Word for word, restate the lines of the data from the first through the one containing "exists row grant", and nothing else.

» DATA RECORDS
┌──
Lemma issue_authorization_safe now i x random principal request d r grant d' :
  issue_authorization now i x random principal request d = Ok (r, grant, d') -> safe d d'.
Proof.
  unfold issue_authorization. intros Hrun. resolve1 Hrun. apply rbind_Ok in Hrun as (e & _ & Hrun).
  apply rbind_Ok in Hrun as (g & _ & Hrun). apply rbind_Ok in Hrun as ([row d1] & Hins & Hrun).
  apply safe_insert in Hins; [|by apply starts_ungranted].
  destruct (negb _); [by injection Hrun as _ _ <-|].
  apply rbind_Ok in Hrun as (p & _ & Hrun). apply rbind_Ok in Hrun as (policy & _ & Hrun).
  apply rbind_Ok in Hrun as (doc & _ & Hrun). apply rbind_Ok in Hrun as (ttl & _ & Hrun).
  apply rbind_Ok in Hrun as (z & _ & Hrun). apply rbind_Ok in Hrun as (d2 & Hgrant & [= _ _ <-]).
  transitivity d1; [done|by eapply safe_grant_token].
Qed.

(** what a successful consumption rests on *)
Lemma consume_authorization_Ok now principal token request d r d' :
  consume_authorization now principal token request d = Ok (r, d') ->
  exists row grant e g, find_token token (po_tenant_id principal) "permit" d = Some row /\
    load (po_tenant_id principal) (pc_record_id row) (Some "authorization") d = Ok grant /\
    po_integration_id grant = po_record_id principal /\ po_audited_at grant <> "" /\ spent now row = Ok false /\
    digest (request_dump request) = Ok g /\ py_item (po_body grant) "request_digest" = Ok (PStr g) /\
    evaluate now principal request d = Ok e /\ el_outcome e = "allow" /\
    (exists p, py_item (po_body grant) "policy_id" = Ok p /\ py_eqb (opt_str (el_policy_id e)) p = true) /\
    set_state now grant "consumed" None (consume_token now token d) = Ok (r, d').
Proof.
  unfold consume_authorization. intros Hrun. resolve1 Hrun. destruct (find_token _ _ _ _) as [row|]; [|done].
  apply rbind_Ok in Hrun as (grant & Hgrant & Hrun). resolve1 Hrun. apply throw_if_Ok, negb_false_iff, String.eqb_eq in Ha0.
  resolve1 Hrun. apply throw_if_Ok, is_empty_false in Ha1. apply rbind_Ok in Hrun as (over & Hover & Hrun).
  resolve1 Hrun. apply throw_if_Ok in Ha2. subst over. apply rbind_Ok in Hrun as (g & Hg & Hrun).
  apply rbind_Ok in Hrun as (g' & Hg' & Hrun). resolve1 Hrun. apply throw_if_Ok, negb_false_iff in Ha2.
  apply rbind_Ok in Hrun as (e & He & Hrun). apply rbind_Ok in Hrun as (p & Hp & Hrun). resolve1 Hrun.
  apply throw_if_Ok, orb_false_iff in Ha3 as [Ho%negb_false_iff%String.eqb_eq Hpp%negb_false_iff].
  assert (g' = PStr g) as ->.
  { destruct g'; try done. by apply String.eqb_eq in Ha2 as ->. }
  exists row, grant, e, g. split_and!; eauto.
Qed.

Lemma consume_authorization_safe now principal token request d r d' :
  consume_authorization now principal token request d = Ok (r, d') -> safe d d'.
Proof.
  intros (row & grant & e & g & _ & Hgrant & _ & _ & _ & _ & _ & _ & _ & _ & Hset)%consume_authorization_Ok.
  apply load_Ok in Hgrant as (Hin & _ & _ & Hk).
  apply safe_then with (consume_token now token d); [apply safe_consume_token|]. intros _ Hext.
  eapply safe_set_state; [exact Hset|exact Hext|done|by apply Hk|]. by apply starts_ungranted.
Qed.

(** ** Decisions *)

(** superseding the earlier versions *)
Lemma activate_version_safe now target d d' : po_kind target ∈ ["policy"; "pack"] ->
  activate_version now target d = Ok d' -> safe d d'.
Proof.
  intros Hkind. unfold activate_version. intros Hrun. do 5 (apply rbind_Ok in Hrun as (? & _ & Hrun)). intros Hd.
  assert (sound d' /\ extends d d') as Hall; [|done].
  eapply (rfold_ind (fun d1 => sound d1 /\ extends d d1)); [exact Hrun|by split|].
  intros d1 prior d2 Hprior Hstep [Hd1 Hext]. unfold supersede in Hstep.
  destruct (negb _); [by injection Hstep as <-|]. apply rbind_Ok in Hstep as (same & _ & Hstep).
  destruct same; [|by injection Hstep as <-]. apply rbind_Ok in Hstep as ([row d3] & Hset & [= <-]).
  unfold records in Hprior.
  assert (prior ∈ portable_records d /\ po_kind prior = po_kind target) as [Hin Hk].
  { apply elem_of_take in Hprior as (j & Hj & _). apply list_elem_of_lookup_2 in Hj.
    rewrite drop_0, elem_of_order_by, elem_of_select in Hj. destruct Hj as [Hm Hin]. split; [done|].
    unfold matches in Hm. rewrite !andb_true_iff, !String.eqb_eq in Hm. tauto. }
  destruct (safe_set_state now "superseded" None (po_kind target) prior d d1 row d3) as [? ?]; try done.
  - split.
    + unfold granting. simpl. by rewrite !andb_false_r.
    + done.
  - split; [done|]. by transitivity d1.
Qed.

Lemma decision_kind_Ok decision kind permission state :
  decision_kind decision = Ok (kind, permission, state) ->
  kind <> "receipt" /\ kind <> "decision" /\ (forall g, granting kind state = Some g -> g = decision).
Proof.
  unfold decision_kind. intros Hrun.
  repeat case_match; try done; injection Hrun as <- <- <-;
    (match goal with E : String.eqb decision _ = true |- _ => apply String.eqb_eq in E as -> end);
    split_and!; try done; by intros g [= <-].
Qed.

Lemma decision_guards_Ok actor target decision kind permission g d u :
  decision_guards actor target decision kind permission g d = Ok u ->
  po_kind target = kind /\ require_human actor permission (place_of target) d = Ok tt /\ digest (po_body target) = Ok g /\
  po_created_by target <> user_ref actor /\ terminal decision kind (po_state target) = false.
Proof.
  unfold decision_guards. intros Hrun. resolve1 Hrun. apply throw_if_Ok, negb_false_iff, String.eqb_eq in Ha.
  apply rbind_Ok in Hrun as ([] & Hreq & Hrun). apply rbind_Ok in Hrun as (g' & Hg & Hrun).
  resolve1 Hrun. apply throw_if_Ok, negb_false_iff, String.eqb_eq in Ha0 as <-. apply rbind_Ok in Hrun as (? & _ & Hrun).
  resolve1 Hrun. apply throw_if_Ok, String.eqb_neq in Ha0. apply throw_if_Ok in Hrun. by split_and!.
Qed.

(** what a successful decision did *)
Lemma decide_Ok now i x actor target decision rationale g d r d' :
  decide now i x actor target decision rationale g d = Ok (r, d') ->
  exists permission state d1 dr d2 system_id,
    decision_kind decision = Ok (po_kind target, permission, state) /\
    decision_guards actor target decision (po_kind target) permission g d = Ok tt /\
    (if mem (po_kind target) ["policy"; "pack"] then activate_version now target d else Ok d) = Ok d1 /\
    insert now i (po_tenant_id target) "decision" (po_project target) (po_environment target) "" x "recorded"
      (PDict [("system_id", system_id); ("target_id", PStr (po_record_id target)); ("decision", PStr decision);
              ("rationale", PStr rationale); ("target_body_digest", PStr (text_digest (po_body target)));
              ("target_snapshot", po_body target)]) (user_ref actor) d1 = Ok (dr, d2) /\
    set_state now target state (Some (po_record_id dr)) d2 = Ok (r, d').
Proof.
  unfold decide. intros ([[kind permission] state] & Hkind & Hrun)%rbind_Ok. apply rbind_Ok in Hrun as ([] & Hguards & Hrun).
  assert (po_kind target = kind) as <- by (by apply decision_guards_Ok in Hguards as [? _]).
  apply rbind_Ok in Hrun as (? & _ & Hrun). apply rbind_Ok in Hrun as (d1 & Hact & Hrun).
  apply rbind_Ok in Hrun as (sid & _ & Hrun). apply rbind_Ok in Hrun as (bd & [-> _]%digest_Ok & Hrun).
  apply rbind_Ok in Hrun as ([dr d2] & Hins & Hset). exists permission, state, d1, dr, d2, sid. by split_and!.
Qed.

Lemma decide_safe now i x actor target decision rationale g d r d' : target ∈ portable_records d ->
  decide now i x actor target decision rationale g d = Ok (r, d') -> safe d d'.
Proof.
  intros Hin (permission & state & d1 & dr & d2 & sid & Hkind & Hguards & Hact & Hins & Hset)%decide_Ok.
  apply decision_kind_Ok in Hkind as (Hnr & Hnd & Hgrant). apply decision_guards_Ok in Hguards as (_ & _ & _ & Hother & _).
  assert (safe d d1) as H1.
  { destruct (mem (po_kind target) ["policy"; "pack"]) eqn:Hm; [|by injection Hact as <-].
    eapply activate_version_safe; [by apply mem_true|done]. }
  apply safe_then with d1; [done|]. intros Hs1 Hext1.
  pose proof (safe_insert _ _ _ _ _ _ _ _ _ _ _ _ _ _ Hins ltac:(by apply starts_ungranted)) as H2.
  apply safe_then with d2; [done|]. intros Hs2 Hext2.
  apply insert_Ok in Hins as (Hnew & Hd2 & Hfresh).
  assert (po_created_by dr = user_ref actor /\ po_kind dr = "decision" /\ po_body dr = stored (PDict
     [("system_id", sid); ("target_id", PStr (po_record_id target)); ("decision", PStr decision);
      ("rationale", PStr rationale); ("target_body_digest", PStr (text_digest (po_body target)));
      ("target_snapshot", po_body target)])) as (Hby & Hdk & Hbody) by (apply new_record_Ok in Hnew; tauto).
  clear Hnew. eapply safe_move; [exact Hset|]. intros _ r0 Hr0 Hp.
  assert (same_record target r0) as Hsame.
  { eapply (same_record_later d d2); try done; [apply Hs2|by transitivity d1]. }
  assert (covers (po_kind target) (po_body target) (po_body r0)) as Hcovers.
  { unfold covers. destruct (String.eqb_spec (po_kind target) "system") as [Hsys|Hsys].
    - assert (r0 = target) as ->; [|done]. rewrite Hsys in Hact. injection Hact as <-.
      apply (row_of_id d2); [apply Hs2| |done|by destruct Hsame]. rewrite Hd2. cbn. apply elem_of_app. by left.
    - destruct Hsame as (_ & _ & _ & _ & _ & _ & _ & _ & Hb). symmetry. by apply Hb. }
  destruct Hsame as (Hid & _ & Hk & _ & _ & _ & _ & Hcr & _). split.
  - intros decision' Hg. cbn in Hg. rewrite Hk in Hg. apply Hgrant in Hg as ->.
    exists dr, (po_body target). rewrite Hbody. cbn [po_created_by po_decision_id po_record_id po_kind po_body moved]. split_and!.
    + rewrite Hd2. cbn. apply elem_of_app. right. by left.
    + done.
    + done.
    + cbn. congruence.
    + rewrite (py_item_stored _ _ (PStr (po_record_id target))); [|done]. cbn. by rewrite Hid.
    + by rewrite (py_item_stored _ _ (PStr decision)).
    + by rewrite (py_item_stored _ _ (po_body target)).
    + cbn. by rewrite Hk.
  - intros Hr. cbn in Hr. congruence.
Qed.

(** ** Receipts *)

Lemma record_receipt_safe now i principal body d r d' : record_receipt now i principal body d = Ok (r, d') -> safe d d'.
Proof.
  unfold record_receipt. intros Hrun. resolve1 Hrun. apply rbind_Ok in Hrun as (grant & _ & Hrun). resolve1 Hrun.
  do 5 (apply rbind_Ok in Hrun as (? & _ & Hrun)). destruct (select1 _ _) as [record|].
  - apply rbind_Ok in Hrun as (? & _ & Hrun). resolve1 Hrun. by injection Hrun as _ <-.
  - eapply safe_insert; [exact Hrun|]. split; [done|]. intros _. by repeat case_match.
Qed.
└──
» RESULT FOR THIS TASK
Lemma issue_authorization_safe now i x random principal request d r grant d' :
  issue_authorization now i x random principal request d = Ok (r, grant, d') -> safe d d'.
Proof.
  unfold issue_authorization. intros Hrun. resolve1 Hrun. apply rbind_Ok in Hrun as (e & _ & Hrun).
  apply rbind_Ok in Hrun as (g & _ & Hrun). apply rbind_Ok in Hrun as ([row d1] & Hins & Hrun).
  apply safe_insert in Hins; [|by apply starts_ungranted].
  destruct (negb _); [by injection Hrun as _ _ <-|].
  apply rbind_Ok in Hrun as (p & _ & Hrun). apply rbind_Ok in Hrun as (policy & _ & Hrun).
  apply rbind_Ok in Hrun as (doc & _ & Hrun). apply rbind_Ok in Hrun as (ttl & _ & Hrun).
  apply rbind_Ok in Hrun as (z & _ & Hrun). apply rbind_Ok in Hrun as (d2 & Hgrant & [= _ _ <-]).
  transitivity d1; [done|by eapply safe_grant_token].
Qed.

(** what a successful consumption rests on *)
Lemma consume_authorization_Ok now principal token request d r d' :
  consume_authorization now principal token request d = Ok (r, d') ->
  exists row grant e g, find_token token (po_tenant_id principal) "permit" d = Some row /\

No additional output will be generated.